Przewijamy do 2021 roku, a sytuacja nie wygląda już tak różowo. Celtowie jeszcze kilka miesięcy temu grali co prawda w finałach konferencji, ale od tamtego czasu zaliczają spory zjazd. Największy odkąd Stevens pojawił się w Bostonie w 2013 roku.
Danny Ainge wypatrzył młodego szkoleniowca trzy lata wcześniej, gdy Stevens wprowadził małą uczelnię Butler do wielkiego finału turnieju NCAA na pojedynek z Duke. Generalny menedżer Celtów oglądał tamten mecz na żywo z poziomu trybun razem z jednym z udziałowców Celtics.
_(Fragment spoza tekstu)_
Lemma register_nonces k s : only_keys s (register k s).2.
Proof. unfold register. destruct (kd_register k s) as [r s1] eqn:E. by apply spec_register in E as [? _]. Qed.
Lemma retire_all_nonces now keys s : only_keys s (retire_all now keys s).2.
Proof.
  revert s. induction keys as [|k keys IH]; intros s; [done|]. cbn [retire_all]. destruct (is_none _); [|apply IH].
  destruct (kd_retire _ now s) as [[]] eqn:E; apply spec_retire in E as [Hn _]; [|done]. red. by rewrite IH.
Qed.
Lemma rotate_key_nonces now subject purpose key s : only_keys s (rotate_key now subject purpose key s).2.
Proof.
  unfold rotate_key. destruct (canonical key) as [d|]; [|done]. destruct (kd_epochs _ _ s) as [existing|]; [|done]. cbn [map_err].
  pose proof (register_nonces (epoch_record d key subject purpose (next_epoch existing) now) s) as Ha.
  destruct (register _ s) as [[]]; [|done]. cbn [snd] in Ha.
  pose proof (retire_all_nonces now existing s0) as Hb. destruct (retire_all now existing s0) as [r s2]. cbn [snd] in *. red. by rewrite Hb.
Qed.
Lemma enroll_nonces now legacy proof key s : only_keys s (enroll_canonical_key now legacy proof key policy s).2.
Proof.
  unfold enroll_canonical_key. destruct (check_enrollment _ _ _ _ _) as [k|]; [|done].
  destruct (cs_consume _ _ _ now s) as [consumed s1] eqn:Ec. apply spec_consume in Ec as [_ Hn].
  destruct consumed as [[]|]; [|done..]. unfold enroll_keys. destruct (canonical key) as [d|]; [|done].
  destruct (kd_epochs _ _ s1) as [existing|]; [|done]. cbn [map_err]. destruct (existsb _ existing); [done|].
  set (first := if is_empty existing then register k s1 else (Ok tt, s1)).
  assert (only_keys s1 first.2) as Ha by (subst first; destruct (is_empty existing); [apply register_nonces|done]).
  destruct first as [[]] eqn:Ef; [|red; cbn in *; by rewrite Ha]. cbn [snd] in Ha.
  match goal with |- context [register ?r ?t] => pose proof (register_nonces r t) as Hb; destruct (register r t) as [r2 s3] end.
  cbn [snd] in *. red. by rewrite Hb, Ha.
Qed.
„Spójrz na parkiet, zobaczysz tam najlepszego trenera akademickiego” – zwrócił się do niego Ainge przed rozpoczęciem spotkania. I nie miał wcale na myśli legendarnego Coacha K, czyli Mike’a Krzyzewskiego. Chodziło o Stevensa właśnie. Rok później znalazł się on zresztą w tym samym miejscu, choć mistrzostwa NCAA koniec końców nie zdobył.
Gdy w 2013 roku Celtics szykowali się do przebudowy i szukali kogoś, kto zastąpi Doca Riversa, na szczycie listy znajdowało się tylko jedno nazwisko: Brad Stevens. To on miał odpowiedzieć za przebudowę zespołu, choć w Bostonie dobrze pamiętali, że przeskok z NCAA do NBA nie zawsze okazuje się taki łatwy.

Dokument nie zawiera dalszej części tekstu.